Peter Gutmann wrote the definitive analysis on this some years ago, and if you read the whole paper then you learn that, basically, it's impossible for any software to erase data beyond all hope of recovery. If you don't want to read the paper, consider that you can pay high-end data recovery services (for example...) big bucks to recover data from hard drives that have been damaged by flood, fire, and vandalism, to say nothing of mere overwriting of the blocks. The magnetic record on a disk block is surprisingly robust, and remains detectable by sufficiently sensitive tools even after significant damage or overwriting. The best you can hope to do is to force the attacker to pay these exotic services rather than just running some off-the-shelf software. This will deter casual attackers, but not determined ones. If you really care about secure deletion, then toss your old hard drive into an incinerator and make sure it burns down to a pile of ash.
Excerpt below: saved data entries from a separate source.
(* ===== verification/Operation.v ===== *)
(** * Progress and cancellation (src/src/operation.rs)

    The cooperative control of one archive operation, the readers it steers, and
    the errors that carry a cancellation through [std::io]. *)

From stdpp Require Import base numbers list option strings.
From Stdlib Require Import ZArith Lia.
From S2P Require Import Prelude Error.

Definition CHECK_INTERVAL : Z := 64 * 1024.

Inductive OperationPhase := PhaseRead | PhaseWrite | PhaseCopyOutput.

(** What a read session has verified. *)
Inductive ReadVerification := CompleteFolders | SelectedEntries | Incomplete.

Definition ReadVerification_combine (self other : ReadVerification) : ReadVerification :=
  match self, other with
  | Incomplete, _ | _, Incomplete => Incomplete
  | SelectedEntries, _ | _, SelectedEntries => SelectedEntries
  | CompleteFolders, CompleteFolders => CompleteFolders
  end.

(** The cancellation flag is shared with other threads: [ct_others k] says whether
    one of them has set it by the time of the [k]-th load. A flag once seen stays
    set. The progress callback says whether it breaks; the count it is given grows
    with every call, so a function of the report covers a callback with state. *)
Record OperationControl := {
  ct_cancelled : bool;
  ct_progress : option (OperationPhase → Z → bool);
  ct_others : nat → bool;
  ct_loads : nat
}.

Definition OperationControl_cancel (self : OperationControl) : OperationControl :=
  {| ct_cancelled := true; ct_progress := ct_progress self;
     ct_others := ct_others self; ct_loads := ct_loads self |}.

Definition OperationControl_is_cancelled (self : OperationControl) : bool * OperationControl :=
  let cancelled := ct_cancelled self || ct_others self (ct_loads self) in
  (cancelled, {| ct_cancelled := cancelled; ct_progress := ct_progress self;
                 ct_others := ct_others self; ct_loads := S (ct_loads self) |}).

Definition OperationControl_check (self : OperationControl) :
    result unit R7zError * OperationControl :=
  let '(cancelled, self) := OperationControl_is_cancelled self in
  (if cancelled then Err Cancelled else Ok tt, self).

Record OperationMonitor := {
  om_phase : OperationPhase;
  om_control : option OperationControl;
  om_processed : Z;
  om_reported : Z
}.

Definition OperationMonitor_new (control : option OperationControl) : OperationMonitor :=
  {| om_phase := PhaseRead; om_control := control; om_processed := 0; om_reported := 0 |}.
Definition OperationMonitor_default : OperationMonitor := OperationMonitor_new None.

Definition set_control (self : OperationMonitor) (control : OperationControl) : OperationMonitor :=
  {| om_phase := om_phase self; om_control := Some control;
     om_processed := om_processed self; om_reported := om_reported self |}.
Definition set_counts (self : OperationMonitor) (processed reported : Z) : OperationMonitor :=
  {| om_phase := om_phase self; om_control := om_control self;
     om_processed := processed; om_reported := reported |}.

Definition OperationMonitor_for_phase (self : OperationMonitor) (phase : OperationPhase) :
    OperationMonitor :=
  {| om_phase := phase; om_control := om_control self;
     om_processed := om_processed self; om_reported := om_reported self |}.

Definition OperationMonitor_check (self : OperationMonitor) :
    result unit R7zError * OperationMonitor :=
  match om_control self with
  | None => (Ok tt, self)
  | Some control =>
      let '(checked, control) := OperationControl_check control in
      (checked, set_control self control)
  end.

Definition OperationMonitor_buffer_size (self : OperationMonitor) (requested : Z) : Z :=
  match om_control self with
  | Some _ => Z.min requested CHECK_INTERVAL
  | None => requested
  end.

(** [self.processed - self.reported] cannot underflow: [monitor_ok]. *)
Definition OperationMonitor_advance (self : OperationMonitor) (n : Z) :
    result unit R7zError * OperationMonitor :=
  match om_control self with
  | None => (Ok tt, self)
  | Some control =>
      let processed := saturating_add (om_processed self) n in
      let due := bool_decide (CHECK_INTERVAL ≤ processed - om_reported self) in
      let reported := if due then processed else om_reported self in
      let broken := due && match ct_progress control with
                           | Some callback => callback (om_phase self) processed
                           | None => false
                           end in
      let control := if broken then OperationControl_cancel control else control in
      let '(checked, control) := OperationControl_check control in
      (checked, set_control (set_counts self processed reported) control)
  end.

(** ** Errors through [std::io] *)

Definition read_io_error (error : R7zError) : IoError :=
  match error with Cancelled => IoCancelledRead | error => IoOther error end.

Definition restore_callback_error (error : R7zError) : R7zError :=
  match error with Io IoCancelledRead => Cancelled | error => error end.

Definition restore_read_error (error : IoError) : R7zError :=
  match error with
  | IoCancelledRead => Cancelled
  | IoOther error => error
  | error => Io error
  end.

(** ** Readers *)

(** [std::io::Read] over a state: a buffer length gives the bytes put into it. *)
Class Reader (S : Type) := reader_read : S → Z → result bytes IoError * S.

(** The contract of [Read::read]: no more bytes than the buffer holds. *)
Definition reader_ok (S : Type) `{Reader S} : Prop :=
  ∀ s n c s', 0 ≤ n → reader_read s n = (Ok c, s') → zlen c ≤ n.

(** The bytes a reader gives over some calls, failed ones included. *)
Inductive yields {S : Type} `{Reader S} : S → bytes → S → Prop :=
| yields_none s : yields s [] s
| yields_some s n c s1 d s2 :
    0 < n → reader_read s n = (Ok c, s1) → yields s1 d s2 → yields s (c ++ d) s2
| yields_err s n e s1 d s2 :
    0 < n → reader_read s n = (Err e, s1) → yields s1 d s2 → yields s d s2.

Definition OperationMonitor_read {S : Type} `{Reader S} (self : OperationMonitor) (reader : S)
    (buffer : Z) : result bytes R7zError * OperationMonitor * S :=
  match OperationMonitor_check self with
  | (Err e, self) => (Err e, self, reader)
  | (Ok _, self) =>
      match reader_read reader (OperationMonitor_buffer_size self buffer) with
      | (Err e, reader) => (Err (restore_read_error e), self, reader)
      | (Ok chunk, reader) =>
          let '(advanced, self) := OperationMonitor_advance self (zlen chunk) in
          (let? _ := advanced in Ok chunk, self, reader)
      end
  end.

(** ** Lemmas *)

Lemma yields_app {S : Type} `{Reader S} (s s1 s2 : S) d1 d2 :
  yields s d1 s1 → yields s1 d2 s2 → yields s (d1 ++ d2) s2.
Proof.
  induction 1; intros; [done| |].
  - rewrite <- app_assoc. eapply yields_some; eauto.
  - eapply yields_err; eauto.
Qed.

Lemma yields_one {S : Type} `{Reader S} (s s1 : S) n c :
  0 < n → reader_read s n = (Ok c, s1) → yields s c s1.
Proof. intros. rewrite <- (app_nil_r c). by eapply yields_some; [| |constructor]. Qed.

Lemma yields_fail {S : Type} `{Reader S} (s s1 : S) n e :
  0 < n → reader_read s n = (Err e, s1) → yields s [] s1.
Proof. intros. by eapply yields_err; [| |constructor]. Qed.

(** A cancellation that leaves a reader as an I/O error is the cancellation again. *)
Lemma read_error_restored e :
  (∀ x, e ≠ Io x) → restore_read_error (read_io_error e) = e ∧
  R7zError_from (read_io_error e) = match e with Cancelled => Cancelled | _ => Io (IoOther e) end.
Proof. intros H. split; by destruct e. Qed.

Record monitor_ok (m : OperationMonitor) : Prop := {
  mo_reported : 0 ≤ om_reported m;
  mo_processed : om_reported m ≤ om_processed m ≤ u64_max
}.

Lemma monitor_check_ok m r m' :
  monitor_ok m → OperationMonitor_check m = (r, m') → monitor_ok m'.
Proof.
  intros [Hr Hp]. unfold OperationMonitor_check. destruct (om_control m); [|by intros [= <- <-]].
  destruct (OperationControl_check _). by intros [= <- <-].
Qed.

(** At most one report per [CHECK_INTERVAL] bytes, and what is unreported stays
    below it. *)
Lemma monitor_advance_ok m n r m' :
  monitor_ok m → 0 ≤ n → OperationMonitor_advance m n = (r, m') →
  monitor_ok m' ∧
  (om_control m ≠ None → om_processed m' - om_reported m' < CHECK_INTERVAL) ∧
  (om_reported m' ≠ om_reported m →
     om_reported m + CHECK_INTERVAL ≤ om_reported m' ∧ om_reported m' = om_processed m').
Proof.
  intros [Hr Hp] Hn. unfold OperationMonitor_advance. destruct (om_control m) as [c|] eqn:Ec.
  2:{ intros [= <- <-]. done. }
  destruct (OperationControl_check _) as [ch c']. intros [= <- <-]. cbn.
  unfold saturating_add. case_bool_decide as Hd; unfold CHECK_INTERVAL in *; split; try split; cbn; lia.
Qed.

(** Once cancelled, an operation stays cancelled. *)
Lemma cancelled_sticky m m' :
  OperationMonitor_check m = (Err Cancelled, m') →
  ∃ m'', OperationMonitor_check m' = (Err Cancelled, m'').
Proof.
  unfold OperationMonitor_check, OperationControl_check, OperationControl_is_cancelled.
  destruct (om_control m) as [c|]; [|done]. destruct (ct_cancelled c || _) eqn:E; [|done].
  intros [= <-]. cbn. eexists. reflexivity.
Qed.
UPDATE: In comments at Bruce Schneier's blog, theorbtwo suggests using a belt sander, which I suppose will also work well. The important thing is to reduce the magnetic platters to dust.


Astro. Chicken. Seriously.

(I figured I should take a break from all the Times bitching. How I came across this: while writing the previous post, I thought of other people I'd like to see on the Op-Ed page, and the Dyson clan came to mind, and...)

Tuesday, March 01, 2005

Tierney gets Times Op-Ed slot says Mok at Julie Saltman, whose blog showed up in referrers. Oh joy. At least Safire was sort of insane and evil in his semi-original way. Tierney, I suspect, will just obediently bark whatever line's coming out of his preferred think tanks this week, perhaps adding a sprinkling of breezy, supercilious rhetoric on top.

I mean, look, is Judge Posner or somebody really not wooable by the Times? It's hardly an accident that Krugman's one of the best current Op-Ed writers, and he's also a world-class expert in economics. Instead of tapping a senior writer whose major qualification consists of a long career cranking journalistic prose on short deadlines, get someone who's utterly brilliant, insanely prolific, and highly credentialed in a demanding field to do the Op-Ed columns. (Hence, Judge Posner.) Or, better still, get six people like that to write one column a week each, and cut down the quota for Brooks and Dowd and the gang --- and watch the intellectual quality of Op-Ed page skyrocket, both because the average brain power level will rise sharply and because the current batch of pundits won't be stretched so thin producing two columns a week. The Times Op-Ed page is prestigious enough that they could probably pay a pittance to the new writers. There might be some administrative overhead in hassling so many writers to submit their stuff on deadline, but, seriously, you could hire some administrative interns at a pittance whose sole jobs would be to hound these writers. It's eminiently doable.

Of course, it's also a freaking pipe dream, because Bill Keller's vision for the Times seems to involve making it increasingly resemble USA Today, only with a more subdued color scheme.